- Coordinates: 12°15′49″S 63°57′40″W﻿ / ﻿12.263614°S 63.961137°W
- Area: 36,442 hectares (90,050 acres)
- Designation: State park
- Created: 8 August 1995
- Administrator: Secretaria de Estado do Desenvolvimento Ambiental, RO

= Serra dos Reis State Park =

State park in Rondônia, Brazil

The Serra dos Reis State Park (Parque Estadual Serra dos Reis) is a state park in the state of Rondônia, Brazil.

==Location==

The Serra dos Reis State Park is divided between the municipalities of Costa Marques (91.17%) and São Francisco do Guaporé (8.83%) in Rondônia.
It has an area of 36442 ha.
It is bordered to the north by the Serra dos Reis A State Park.
It lies to the south and east of the BR-429 highway, and to the north of the Guaporé River, which defines the border with Bolivia.
The park is in the central-west Brazilian pediplain and the Parecis plateau.
Altitudes are from 100 to 400 m.
The park has two support bases for researchers and inspection teams.

==History==

The Serra dos Reis State Park was created by decree 7.027 of 8 August 1995.
Law 764 of 29 December 1997 defined the limits of the park with an area of 36442 ha.
The consultative council was created on 16 June 2002.
On 22 January 2013 the governor decreed the creation of the park with an area of about 42286.9376 ha in the municipality of Costa Marques, under the Secretariat of State for Environmental Development (SEDAM).

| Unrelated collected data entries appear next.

(** X16. [DeepCopyInto] from one [OpenSearchConfig] into another
    leaves in the destination what the receiver holds: the same
    addresses, nil where they are nil, and the same secret reference.
    The addresses of the destination lie in an array that did not
    exist before; no array that existed, the one the destination had
    included, and no other object is written, so that the receiver
    holds what it held. *)
Theorem OpenSearchConfig_DeepCopyInto_copies in_ out (m : Memory) val :
  in_ ≠ out ->
  OpenSearchConfig_value m in_ = Some val ->
  out ∈ dom (opensearch m) ->
  exists m',
    OpenSearchConfig_DeepCopyInto in_ out m = Some m' /\
    OpenSearchConfig_value m' out = Some val /\
    OpenSearchConfig_value m' in_ = Some val /\
    (forall a, a ∈ dom (arrays m) -> arrays m' !! a = arrays m !! a) /\
    (forall p, p ≠ out -> opensearch m' !! p = opensearch m !! p) /\
    (forall o s, opensearch m' !! out = Some o -> Addresses o = Some s ->
                 array s ∉ dom (arrays m)).
Proof.
  intros Hne Hval Hout.
  destruct (OpenSearchConfig_DeepCopyInto_frame in_ out m val Hne Hval Hout)
    as (m' & Hrun & Hcopy & _ & Hobjects & Harrays & Hfresh & _).
  exists m'. split_and!; try done.
  rewrite <- Hval. apply OpenSearchConfig_value_frame; [by apply Hobjects|done|].
  by rewrite Hval.
Qed.
Lemma removed_then_added_again_witness :
  instanceofElement sample_el = true
  ∧ hasAttribute sample_el "x" = true
  ∧ observedElements sample_closure !! ident sample_el
    = Some (instance_for 7 "x" sample_el)
  ∧ let st1 := (MainJs.mutationHandler "x" (JClass 7)
                  [removal_record sample_document sample_el]
                  sample_closure).2 in
    let st2 := (MainJs.mutationHandler "x" (JClass 7)
                  [addition_record sample_document
                     (setAttribute sample_el "x" "changed")] st1).2 in
    new_calls (calls sample_closure) (calls st2)
    = [(instance_for 7 "x" sample_el, disconnectedCallback);
       connect_call 7 "x" (setAttribute sample_el "x" "changed")]
    ∧ observedElements st2 !! ident (setAttribute sample_el "x" "changed")
      = Some (instance_for 7 "x" (setAttribute sample_el "x" "changed")).
Proof.
  split; [reflexivity|]. split; [reflexivity|]. split; [reflexivity|].
  exact (proj1 (removed_then_added_again "x" 7 sample_document
                  sample_document sample_el
                  (setAttribute sample_el "x" "changed")
                  (instance_for 7 "x" sample_el) sample_closure
                  eq_refl eq_refl eq_refl eq_refl eq_refl)).
Defined.

(** * Further properties of registration *)

(** While [registries] is empty a call constructs one observer and
    starts it on its root with its own name as filter, before the initial
    pass and whatever that pass does; it files one registration and
    prints nothing. *)
Lemma registerAttribute_observer (name : string) (customAttribute : jsval)
    (root : node) (childList : bool) (w : world) :
  registries w = ∅ →
  let new_observer :=
    observer_of_call (length (registrations w))
      (name, customAttribute, root, childList) in
  (let w' := (MainJs.registerAttribute name customAttribute root childList
                w).2 in
   observers w' = observers w ++ [new_observer]
   ∧ length (registrations w') = S (length (registrations w))
   ∧ registries w' = ∅ ∧ console w' = console w)
  ∧ (let w' := (Part001.registerAttribute name customAttribute root childList
                  w).2 in
     observers w' = observers w ++ [new_observer]
     ∧ length (registrations w') = S (length (registrations w))
     ∧ registries w' = ∅ ∧ console w' = console w).
Proof.
  intros Hempty. cbv zeta.
  unfold MainJs.registerAttribute, Part001.registerAttribute,
    acquire_observer.
  rewrite Hempty, lookup_empty. simpl. unfold run_initial_pass.
  destruct (MainJs.initial_pass _ _ _ _ _) as [r1 st1].
  destruct (Part001.initial_pass _ _ _ _ _) as [r2 st2]. simpl.
  rewrite lookup_app_r, Nat.sub_diag by done. simpl.
  rewrite insert_app_r_alt, Nat.sub_diag by done. simpl.
  rewrite !length_app. simpl.
  split; (split_and!; [done|lia|done|done]).
Qed.

Lemma register_all_observers (args : list (string * jsval * node * bool)) :
  ∀ w, registries w = ∅ →
    observers (register_all args w)
    = observers w
      ++ imap (fun i => observer_of_call (length (registrations w) + i)) args
    ∧ length (registrations (register_all args w))
      = length (registrations w) + length args.
Proof.
  induction args as [|[[[name customAttribute] root] childList] args IH];
    intros w Hempty.
  { simpl. by rewrite app_nil_r, Nat.add_0_r. }
  cbn [register_all].
  destruct (proj1 (registerAttribute_observer name customAttribute root
                     childList w Hempty))
    as (Hobs & Hlen & Hreg & _).
  destruct (IH _ Hreg) as [IHobs IHlen].
  rewrite IHobs, IHlen, Hobs, Hlen, imap_cons, Nat.add_0_r.
  rewrite <- app_assoc. simpl. split; [|lia].
  do 2 f_equal. apply imap_ext. intros i arg _. simpl.
  f_equal. lia.
Qed.

(** However many registrations are made after the module was loaded,
    with whatever names, factories, roots and flags (the same name on the
    same root included), the [i]-th call constructs observer [i] for its
    own handler and starts it on its own root with the one-name filter;
    no observer is shared, stopped or restarted, and nothing is
    printed. *)
Theorem one_observer_per_call (args : list (string * jsval * node * bool)) :
  observers (register_all args initial_world) = imap observer_of_call args
  ∧ length (registrations (register_all args initial_world)) = length args
  ∧ console (register_all args initial_world) = [].
Proof.
  destruct (register_all_observers args initial_world eq_refl) as [Hobs Hlen].
  destruct (register_all_no_diagnostic args initial_world eq_refl)
    as [_ Hcon].
  split_and!; [|done|done].
  rewrite Hobs. simpl. apply imap_ext. by intros i arg _.
Qed.

(** In the revision without parameter checks a registration on a root
    that is no element, with [childList] false, throws its error after
    the observer was constructed and started: the observer stays on the
    root, no hook was called.  The revision with parameter checks never
    gets there: whatever the other arguments are, the same root is thrown
    out by a check before any observer exists and the world is as it
    was. *)
Theorem failed_registration_keeps_observing (name : string)
    (customAttribute : jsval) (root : node) (w : world) :
  registries w = ∅ →
  instanceofElement root = false →
  let r := Part001.registerAttribute name customAttribute root false w in
  (r.1 = Thrown (Error "Root must be a valid element node.")
   ∧ observers r.2
     = observers w
       ++ [ {| callback := length (registrations w);
               observing := Some (ident root,
                                  observe_options [name] false) |} ]
   ∧ hook_calls r.2 = hook_calls w)
  ∧ ∀ document nameValue factory childList,
      ∃ msg, Part001.Checked.registerAttribute document nameValue factory
               (JNode root) childList w
             = (Thrown (Error msg), w).
Proof.
  intros Hempty Helem. cbv zeta.
  destruct (proj2 (registerAttribute_observer name customAttribute root
                     false w Hempty)) as (Hobs & _).
  split; [split_and!; [| exact Hobs |]|].
  - unfold Part001.registerAttribute, acquire_observer.
    rewrite Hempty, lookup_empty. simpl.
    unfold run_initial_pass, Part001.initial_pass. by rewrite Helem.
  - unfold Part001.registerAttribute, acquire_observer.
    rewrite Hempty, lookup_empty. simpl.
    unfold run_initial_pass, Part001.initial_pass. by rewrite Helem.
  - intros document nameValue factory childList.
    assert (Hhtml : instanceofHTMLElement root = false).
    { revert Helem. unfold instanceofHTMLElement, instanceofElement.
      by destruct (kind root). }
    unfold Part001.Checked.registerAttribute.
    destruct (String.eqb (typeof nameValue) "string"); simpl; [|by eexists].
    destruct (instanceofCustomAttribute factory); simpl; [|by eexists].
    rewrite Hhtml. simpl. by eexists.
Qed.

Lemma failed_registration_keeps_observing_witness :
  registries initial_world = ∅
  ∧ instanceofElement sample_document = false
  ∧ let r := Part001.registerAttribute "x" (JClass 7) sample_document false
               initial_world in
    (r.1 = Thrown (Error "Root must be a valid element node.")
     ∧ observers r.2
       = observers initial_world
         ++ [ {| callback := length (registrations initial_world);
                 observing := Some (ident sample_document,
                                    observe_options ["x"] false) |} ]
     ∧ hook_calls r.2 = hook_calls initial_world)
    ∧ ∀ document nameValue factory childList,
        ∃ msg, Part001.Checked.registerAttribute document nameValue factory
                 (JNode sample_document) childList initial_world
               = (Thrown (Error msg), initial_world).
Proof.
  split; [reflexivity|]. split; [reflexivity|].
  exact (failed_registration_keeps_observing "x" (JClass 7) sample_document
           initial_world eq_refl eq_refl).
Defined.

In February 2016 it was announced that the federal Ministry of the Environment would include the Serra dos Reis State Park, the Samuel Ecological Station and the Rio Pacaás Novos Extractive Reserve, all in Rondônia, among the conservation areas supported under the Amazon Region Protected Areas Program (ARPA).

==Environment==

The park is covered by open rainforest.
The flat areas are dominated by open rainforest with many palm trees.
There are areas of denser forest, wetlands that are periodically flooded and terra firma fields higher up.
Biodiversity is low compared to other Amazon areas.
152 species of birds have been identified and 24 species of mammals.

In January 2011 the Rondônia Public Ministry said it would investigate the illegal removal of 517 m3 of logs, or about 17 truckloads, from the area around the state park.
It would look into possible administrative misconduct by SEDAM in the matter.
In January 2016 SEDAM announced findings of illegal activity in the previous quarter in nine units that benefited from ARPA in the state.
In the Rio Cautário State Extractive Reserve and the Serra dos Reis State Park they had seized a motorcycle, a tractor and six trucks loaded with 695 m3 of logs and 105 m3 of sawed timber, 930 wooden stakes and various camping and fishing items.